EXERCISE DETAILS
On how many lines of these entries does the word "keep" occur? State the number alone.

MATERIAL SUPPLIED

(* ===== verification/AuthorityWitnesses.v ===== *)
(** * The session theorems at a concrete package

    The package and the operator of [ConsentWitnesses]; the grants file is the code of the store, and
    the digest of a text the text itself. *)

From stdpp Require Import base option list strings countable gmap pretty relations.
From Stdlib Require Import ZArith Lia.
From S2P Require Import Prelude Concurrency BTree Text Address EventModels EventOutbox Manifest Consent ConsentSpec ConsentUse Authority AuthoritySpec Instances JobWitnesses ConsentWitnesses.

Local Open Scope Z_scope.

#[local] Existing Instances four_cores lower_idna tree_text.
#[local] Instance whole_text : Sha256 := λ s, s.

(** ** A code of grants *)

#[local] Instance TcpGrant_countable : Countable TcpGrant.
Proof. apply (inj_countable' (λ t, (tg_host t, tg_ports t)) (λ x, mk_TcpGrant x.1 x.2)). by intros []. Defined.

#[local] Instance consumer_countable : Countable GrantedEventConsumer.
Proof.
  apply (inj_countable' (λ c, (gc_event_type c, gc_schema_versions c, gc_supports_suspend c, gc_filter c))
    (λ x, mk_GrantedEventConsumer x.1.1.1 x.1.1.2 x.1.2 x.2)). by intros [].
Defined.

(** A value as a text, a list of values as a list of texts. *)
Definition text {A} `{Countable A} (a : A) : string := Json.bits (encode a).
Definition untext {A} `{Countable A} (s : string) : option A := decode (Json.unbits s).
Definition one {A} `{Countable A} (a : A) : list string := [text a].
Definition unone {A} `{Countable A} (l : list string) : option A := head l ≫= untext.

Lemma unone_one {A} `{Countable A} (a : A) : unone (one a) = Some a.
Proof. unfold unone, one, untext, text. cbn. by rewrite Json.unbits_bits, decode_encode. Qed.

Definition grant_code (g : PluginGrant) : list (list string) :=
  [one (schema_version g); one (plugin_key g); one (plugin_id g); one (entrypoints g); one (producers g);
   one (consumers g); one (jobs g); one (network_mode g); one (domains g); one (manifest_domains g);
   one (operator_added_domains g); one (operator_denied_domains g); one (tcp g); one (manifest_tcp g);
   one (operator_added_tcp g); one (operator_denied_tcp g); one (address_cidrs g); one (manifest_cidrs g);
   one (operator_added_cidrs g); one (operator_denied_cidrs g); one (allow_undeclared_public_redirects g);
   one (operator_allow_undeclared_public_redirects g); one (grant_bindings g); one (compatibility_flags g);
   one (grant_cpu_ms g); one (grant_subrequests g); one (disk_mib g); one (memory_mib g);
   one (cpu_rate_percent g); one (extra_processes g); one (approved_at g)].

Definition grant_decode (l : list (list string)) : option PluginGrant :=
  match l with
  | [a1; a2; a3; a4; a5; a6; a7; a8; a9; a10; a11; a12; a13; a14; a15; a16; a17; a18; a19; a20; a21; a22; a23;
     a24; a25; a26; a27; a28; a29; a30; a31] =>
      x1 ← unone a1; x2 ← unone a2; x3 ← unone a3; x4 ← unone a4; x5 ← unone a5; x6 ← unone a6; x7 ← unone a7;
      x8 ← unone a8; x9 ← unone a9; x10 ← unone a10; x11 ← unone a11; x12 ← unone a12; x13 ← unone a13;
      x14 ← unone a14; x15 ← unone a15; x16 ← unone a16; x17 ← unone a17; x18 ← unone a18; x19 ← unone a19;
      x20 ← unone a20; x21 ← unone a21; x22 ← unone a22; x23 ← unone a23; x24 ← unone a24; x25 ← unone a25;
      x26 ← unone a26; x27 ← unone a27; x28 ← unone a28; x29 ← unone a29; x30 ← unone a30; x31 ← unone a31;
      Some (mk_PluginGrant x1 x2 x3 x4 x5 x6 x7 x8 x9 x10 x11 x12 x13 x14 x15 x16 x17 x18 x19 x20 x21 x22 x23
              x24 x25 x26 x27 x28 x29 x30 x31)
  | _ => None
  end.

Lemma grant_decode_code g : grant_decode (grant_code g) = Some g.
Proof. unfold grant_decode, grant_code. rewrite !unone_one. cbn [mbind option_bind]. by destruct g. Qed.

#[local] Instance store_json : SerdeJson PluginGrantStore := {
  to_string store := Some (text (map grant_code store));
  from_str s := l ← untext s; mapM grant_decode l;
  from_str_error _ := "not a grant store";
}.

#[local] Instance store_json_laws : SerdeLaws PluginGrantStore.
Proof.
  split. intros store. exists (text (map grant_code store)). split; [done|].
  unfold from_str, store_json, untext, text. rewrite Json.unbits_bits, decode_encode. cbn.
  induction store as [|g store IH]; [done|]. cbn [map mapM]. rewrite grant_decode_code. cbn. by rewrite IH.
Qed.

Definition saved (l : PluginGrantStore) : string := text (map grant_code l).

Lemma parse_saved l : parse_file (Bytes (saved l)) = inr l.
Proof.
  destruct (serde_roundtrip l) as (s & Hs & Hl). injection Hs as <-. unfold parse_file, saved. by rewrite Hl.
Qed.

(** Texts too long to print are compared by evaluation. *)
Ltac decided := match goal with |- ?P => apply (bool_decide_eq_true_1 P); vm_compute; reflexivity end.

(** ** Revisions *)

Definition approved_later : PluginGrant := consent_request demo "local/demo" "t9".

Ltac plain := repeat constructor; vm_compute; (reflexivity || discriminate).

Lemma request_plain : plain_grant request.
Proof. split; plain. Qed.

Lemma later_plain : plain_grant approved_later.
Proof. split; plain. Qed.


(** ** A session, the file and the watcher *)

Definition stored : string := saved [request].
Definition guest : DiscoveredPlugin EventJson.Value := mk_DiscoveredPlugin demo "local/demo" false.
Definition no_overlay : PluginGrant → PluginGrant := λ g, g.

(** No file and no session; then the operator approves, the guest is spawned and the watcher looks. *)
Definition fresh : Host := mk_Host Missing [Missing] [] [] [] "".
Definition approved_host : Host := replace_file (Bytes stored) fresh.
Definition registration : prog Host unit :=
  register_section no_overlay guest (grant_revision request) (authority_revision request) "t2" 7 3.
Definition spawned : Host := (run registration approved_host).2.
Definition watched : Host := (run watch_tick spawned).2.
Definition session_row : LiveSession :=
  mk_LiveSession "local/demo" (grant_revision request) (authority_revision request) 3 7.

Lemma distinct_two w a b : written w = [a; b] → fingerprint a ≠ fingerprint b → distinct w.
Proof.
  intros Hw Hn i j c d. rewrite Hw. destruct i as [|[|i]], j as [|[|j]]; cbn; try done; congruence.
Qed.

Lemma no_session_outlives_its_grant_witness :
  rtc (epoch_step (Value := EventJson.Value)) (None, fresh) (None, watched)
  ∧ held watched session_row
  ∧ granted (Value := EventJson.Value) (file watched) (ls_plugin_key session_row)
      (ls_grant_revision session_row).
Proof.
  assert (Hsteps : rtc (epoch_step (Value := EventJson.Value)) (None, fresh) (None, watched)).
  { apply (rtc_l _ _ (None, approved_host)).
    { exact (locked_outside _ _ None _ _ (outside_write (Bytes stored) fresh)). }
    transitivity (@None (prog Host unit), spawned).
    { apply (run_section registration approved_host). apply section_register. vm_compute. discriminate. }
    exact (run_section watch_tick spawned section_tick). }
  assert (Hh : held watched session_row).
  { split_and!; [apply (list_elem_of_lookup_2 _ 0); evaluates|by vm_compute|evaluates]. }
  assert (Hr0 : ∀ s, s ∈ live fresh → ls_grant_revision s ≠ "") by (intros s Hs; by apply elem_of_nil in Hs).
  assert (Hs0 : ∀ s, held fresh s →
    granted (Value := EventJson.Value) (file fresh) (ls_plugin_key s) (ls_grant_revision s))
    by (intros s (Hs & _); by apply elem_of_nil in Hs).
  assert (Hd : distinct watched).
  { apply (distinct_two watched Missing (Bytes stored)); [decided|].
    apply (bool_decide_eq_false_1 (fingerprint Missing = fingerprint (Bytes stored))). evaluates. }
  assert (Hl : last watched = fingerprint (file watched)) by decided.
  split; [exact Hsteps|]. split; [exact Hh|].
  exact (no_session_outlives_its_grant fresh None watched session_row eq_refl eq_refl Hr0 Hs0 Hsteps Hd Hl Hh).
Defined.

(** The operator narrows the grant while the guest runs. *)
Definition narrowed_file : Host := replace_file (Bytes (saved [narrowed])) watched.

Lemma tick_fences_exactly_the_stale_witness :
  is_fenced 3 narrowed_file = false
  ∧ is_fenced (ls_cancelled session_row) (run watch_tick narrowed_file).2 = true.
Proof.
  assert (Hl : live narrowed_file = [session_row]) by evaluates.
  assert (Hr : ∀ s, s ∈ live narrowed_file → ls_grant_revision s ≠ "").
  { rewrite Hl. intros s Hs%list_elem_of_singleton. subst s. vm_compute. discriminate. }
  assert (Hf : file narrowed_file = Bytes (saved [narrowed])) by decided.
  assert (Hp : parse_file (file narrowed_file) = inr [narrowed]) by (rewrite Hf; apply parse_saved).
  assert (Hn : last narrowed_file ≠ fingerprint (file narrowed_file)).
  { apply (bool_decide_eq_false_1 (last narrowed_file = fingerprint (file narrowed_file))). evaluates. }
  destruct (tick_fences_exactly_the_stale narrowed_file [narrowed] Hr Hp Hn) as (_ & _ & _ & Hs & _).
  assert (Hk : ls_plugin_key session_row ≠ "") by (vm_compute; discriminate).
  assert (Hst : stored_revision [narrowed] (ls_plugin_key session_row) ≠ ls_grant_revision session_row)
    by (vm_compute; discriminate).
  assert (Hin : session_row ∈ live narrowed_file) by (rewrite Hl; by left).
  split; [evaluates|]. exact (proj1 (Hs session_row Hin (conj Hk Hst))).
Defined.

(** The package declares another destination, and nobody touches the file. *)
Definition updated : PluginManifest EventJson.Value :=
  mk_PluginManifest 3 "demo" None Native (Some "demo") [Storefront] None [] ["sync_books"] [book_consumer] []
    ["MAIN"] true (Some "") [] None None
    (mk_NetworkCapabilities Outbound [] [mk_TcpCapability "db.example.com" [5432];
       mk_TcpCapability "cache.example.com" [6379]] false ["10.0.0.0/8"]) false [].
Definition updated_guest : DiscoveredPlugin EventJson.Value := mk_DiscoveredPlugin updated "local/demo" false.

Definition updated_grant : PluginGrant :=
  effective_grant request (consent_request (dp_manifest updated_guest) (dp_key updated_guest) "t3").
Definition respawned : Host :=
  (run (register_section no_overlay updated_guest (grant_revision updated_grant)
          (authority_revision (no_overlay updated_grant)) "t3" 7 3) approved_host).2.

Lemma approved_file : parse_file (file approved_host) = inr [request].
Proof. apply (parse_saved [request]). Qed.

Lemma approved_empty s : s ∈ live approved_host → ls_grant_revision s ≠ "".
Proof. intros Hs. by apply elem_of_nil in Hs. Qed.


Lemma approved_session_is_kept_witness :
  is_fenced 3 (run reconcile_grants_from_disk spawned).2 = false.
Proof.
  assert (Hl : limits_unsigned (dp_manifest guest)) by by vm_compute.
  assert (Hft : flags_trimmed (dp_manifest guest)) by by vm_compute.
  assert (Hb : build_approved_grant (consent_request (dp_manifest guest) (dp_key guest) "t0") None "t0"
    = inr request) by done.
  assert (Hg : get_by_plugin_key [request] (dp_key guest) = Some request) by evaluates.
  assert (Hc : grant_covers request (consent_request (dp_manifest guest) (dp_key guest) "t2") = true) by evaluates.
  assert (Hne : grant_revision request ≠ "") by (vm_compute; discriminate).
  assert (Hs : ∀ s, s ∈ live approved_host → ls_grant_revision s ≠ "" ∧ ls_cancelled s ≠ 3%nat)
    by (intros s Hs; by apply elem_of_nil in Hs).
  exact (proj2 (approved_session_is_kept no_overlay guest None "t0" "t0" "t2" request [request] 7 3 approved_host
    Hl Hft Logic.I demo_once Hb eq_refl approved_file Hg Hc Hs (not_elem_of_nil 3%nat) Hne)).
Defined.

Lemma restored_file_goes_unnoticed_witness :
  ∃ w', rtc (epoch_step (Value := EventJson.Value)) (None, fresh) (None, w') ∧ file w' = file fresh
    ∧ ∃ s, held w' s.
Proof.
  assert (Hg : get_by_plugin_key [request] (dp_key guest) = Some request) by evaluates.
  assert (Hc : grant_covers request (consent_request (dp_manifest guest) (dp_key guest) "t2") = true) by evaluates.
  assert (Hne : grant_revision (effective_grant request
    (consent_request (dp_manifest guest) (dp_key guest) "t2")) ≠ "") by (vm_compute; discriminate).
  destruct (restored_file_goes_unnoticed guest stored [] [request] request "t2" 3 fresh eq_refl ltac:(done)
    eq_refl eq_refl eq_refl (parse_saved [request]) Hg Hc Hne (not_elem_of_nil 3%nat))
    as (w' & Hs & Hf & (s & Hh & _) & _).
  exists w'. split; [exact Hs|]. split; [exact Hf|]. by exists s.
Defined.
Definition parse_stts (stbl : BoxHeader) : reader (list (Z * Z)) :=
  let^ found := find_child (content_start stbl) (bh_end stbl) (lit "stts") in
  let^ stts := need "missing stts" found in
  let^ _ := seek (content_start stts) in
  let^ _ := flags in
  let^ entry_count := read_u32 in
  let available := u64_saturating_sub (content_len stts) 8 in
  let^ n := lift (ensure_table_entries entry_count 8 available "stts") in
  read_table (Z.to_nat n) read_pair.

Definition read_chunk_map : reader ChunkMapEntry :=
  let^ a := read_u32 in let^ b := read_u32 in let^ c := read_u32 in rret (mk_ChunkMapEntry a b c).

Definition parse_stsc (stbl : BoxHeader) : reader (list ChunkMapEntry) :=
  let^ found := find_child (content_start stbl) (bh_end stbl) (lit "stsc") in
  let^ stsc := need "missing stsc" found in
  let^ _ := seek (content_start stsc) in
  let^ _ := flags in
  let^ entry_count := read_u32 in
  let available := u64_saturating_sub (content_len stsc) 8 in
  let^ n := lift (ensure_table_entries entry_count 12 available "stsc") in
  read_table (Z.to_nat n) read_chunk_map.

Definition parse_stsz (stbl : BoxHeader) : reader (list Z) :=
  let^ found := find_child (content_start stbl) (bh_end stbl) (lit "stsz") in
  match found with
  | Some stsz =>
      let^ _ := seek (content_start stsz) in
      let^ _ := flags in
      let^ sample_size := read_u32 in
      let^ sample_count := read_u32 in
      let available := u64_saturating_sub (content_len stsz) 12 in
      if negb (sample_size =? 0)
      then let^ n := lift (ensure_table_entries sample_count 1 MAX_MP4_TABLE_ENTRIES "stsz") in
           rret (replicate (Z.to_nat n) sample_size)
      else let^ n := lift (ensure_table_entries sample_count 4 available "stsz") in
           read_table (Z.to_nat n) read_u32
  | None =>
      let^ found := find_child (content_start stbl) (bh_end stbl) (lit "stz2") in
      match found with
      | Some _ => fail (Container "compact sample size (stz2) is not supported yet")
      | None => fail (Container "missing stsz")
      end
  end.

Definition read_offsets (h : BoxHeader) (entry_bytes : Z) (what : string) (row : reader Z) : reader (list Z) :=
  let^ _ := seek (content_start h) in
  let^ _ := flags in
  let^ entry_count := read_u32 in
  let available := u64_saturating_sub (content_len h) 8 in
  let^ n := lift (ensure_table_entries entry_count entry_bytes available what) in
  read_table (Z.to_nat n) row.

Definition parse_chunk_offsets (stbl : BoxHeader) : reader (list Z) :=
  let^ found := find_child (content_start stbl) (bh_end stbl) (lit "stco") in
  match found with
  | Some stco => read_offsets stco 4 "stco" read_u32
  | None =>
      let^ found := find_child (content_start stbl) (bh_end stbl) (lit "co64") in
      match found with
      | Some co64 => read_offsets co64 8 "co64" read_u64
      | None => fail (Container "missing stco/co64")
      end
  end.

Definition sample_table (stbl : BoxHeader) : reader (list SampleInfo) :=
  let^ stts := parse_stts stbl in
  let^ stsc := parse_stsc stbl in
  let^ sample_sizes := parse_stsz stbl in
  let^ chunk_offsets := parse_chunk_offsets stbl in
  lift (build_samples stts stsc sample_sizes chunk_offsets).

Definition try_parse_audio_trak (trak : BoxHeader) : reader (option AudioTrack) :=
  let^ found := find_child (content_start trak) (bh_end trak) (lit "mdia") in
  match found with
  | None => rret None
  | Some mdia =>
  let^ found := find_child (content_start mdia) (bh_end mdia) (lit "hdlr") in
  match found with
  | None => rret None
  | Some hdlr =>
  let^ _ := seek (content_start hdlr) in
  let^ _ := flags in
  let^ _pre := read_u32 in
  let^ handler := read_fourcc in
  if negb (bool_decide (handler = lit "soun")) then rret None else
  let^ found := find_child (content_start mdia) (bh_end mdia) (lit "mdhd") in
  let^ mdhd := need "audio track missing mdhd" found in
  let^ (timescale, duration) := read_timing mdhd in
  let^ found := find_child (content_start mdia) (bh_end mdia) (lit "minf") in
  let^ minf := need "audio track missing minf" found in
  let^ found := find_child (content_start minf) (bh_end minf) (lit "stbl") in
  let^ stbl := need "audio track missing stbl" found in
  let^ (kind, type_offset) := parse_stsd stbl in
  let^ samples := sample_table stbl in
  rret (Some (mk_AudioTrack trak timescale duration kind type_offset samples))
  end
  end.

Definition parse_audio_track (moov : BoxHeader) : reader AudioTrack :=
  let^ audio := walk_children file fuel (content_start moov) (bh_end moov)
    (λ audio header,
       if negb (bool_decide (bh_kind header = lit "trak")) then rret audio else
       match audio with Some _ => rret audio | None => try_parse_audio_trak header end) None in
  need "no audio track found in moov" audio.

(** The top-level loop of [parse_mp4]. *)
Fixpoint top_boxes (fuel : nat) (pos : Z) (ftyp moov mdat : option BoxHeader)
    : reader (option BoxHeader * option BoxHeader * option BoxHeader) :=
  match fuel with
  | O => λ _, Spin
  | S fuel =>
      if len file <? u64_add pos 8 then rret (ftyp, moov, mdat) else
      let^ _ := seek pos in
      let^ header := read_box_header file in
      let keep (kind : string) (slot : option BoxHeader) :=
        match slot with
        | None => if bool_decide (bh_kind header = lit kind) then Some header else None
        | Some _ => slot
        end in
      let ftyp := keep "ftyp" ftyp in
      let moov := keep "moov" moov in
      let mdat := keep "mdat" mdat in
      if bh_size header =? 0 then rret (ftyp, moov, mdat) else
      top_boxes fuel (bh_end header) ftyp moov mdat
  end.

Definition parse_mp4 : outcome Mp4File :=
  let! (f, _) := (
    let^ (ftyp, moov, mdat) := top_boxes fuel 0 None None None in
    let^ ftyp := need "missing ftyp box" ftyp in
    let^ moov := need "missing moov box" moov in
    let^ mdat := need "missing mdat box" mdat in
    let^ (major_brand, compatible_brands) := parse_ftyp ftyp in
    let^ (mvhd_timescale, mvhd_duration) := parse_mvhd moov in
    let^ audio := parse_audio_track moov in
    let^ ftyp_end := need "ftyp extent overflows" (u64_checked_add (bh_start ftyp) (bh_size ftyp)) in
    let^ moov_end := need "moov extent overflows" (u64_checked_add (bh_start moov) (bh_size moov)) in
    if (len file <? ftyp_end) || (len file <? moov_end)
    then fail (Container "ftyp/moov extent exceeds file length") else
    let^ _ := seek (bh_start ftyp) in
    let^ ftyp_bytes := read_exact_vec file (bh_size ftyp) in
    let^ _ := seek (bh_start moov) in
    let^ moov_bytes := read_exact_vec file (bh_size moov) in
    rret (mk_Mp4File (len file) ftyp moov mdat major_brand compatible_brands mvhd_timescale mvhd_duration
            audio moov_bytes ftyp_bytes)) 0 in
  Done f.
End Parser.

Definition track_duration_ms (track : AudioTrack) : Z :=
  if at_timescale track =? 0 then 0 else
  match List.last (map Some (at_samples track)) None with
  | Some s => (u64_add (si_start_cts s) (si_duration s) * 1000) mod 2 ^ 64 / at_timescale track
  | None => 0
  end.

OUTPUT OF THE EXERCISE
4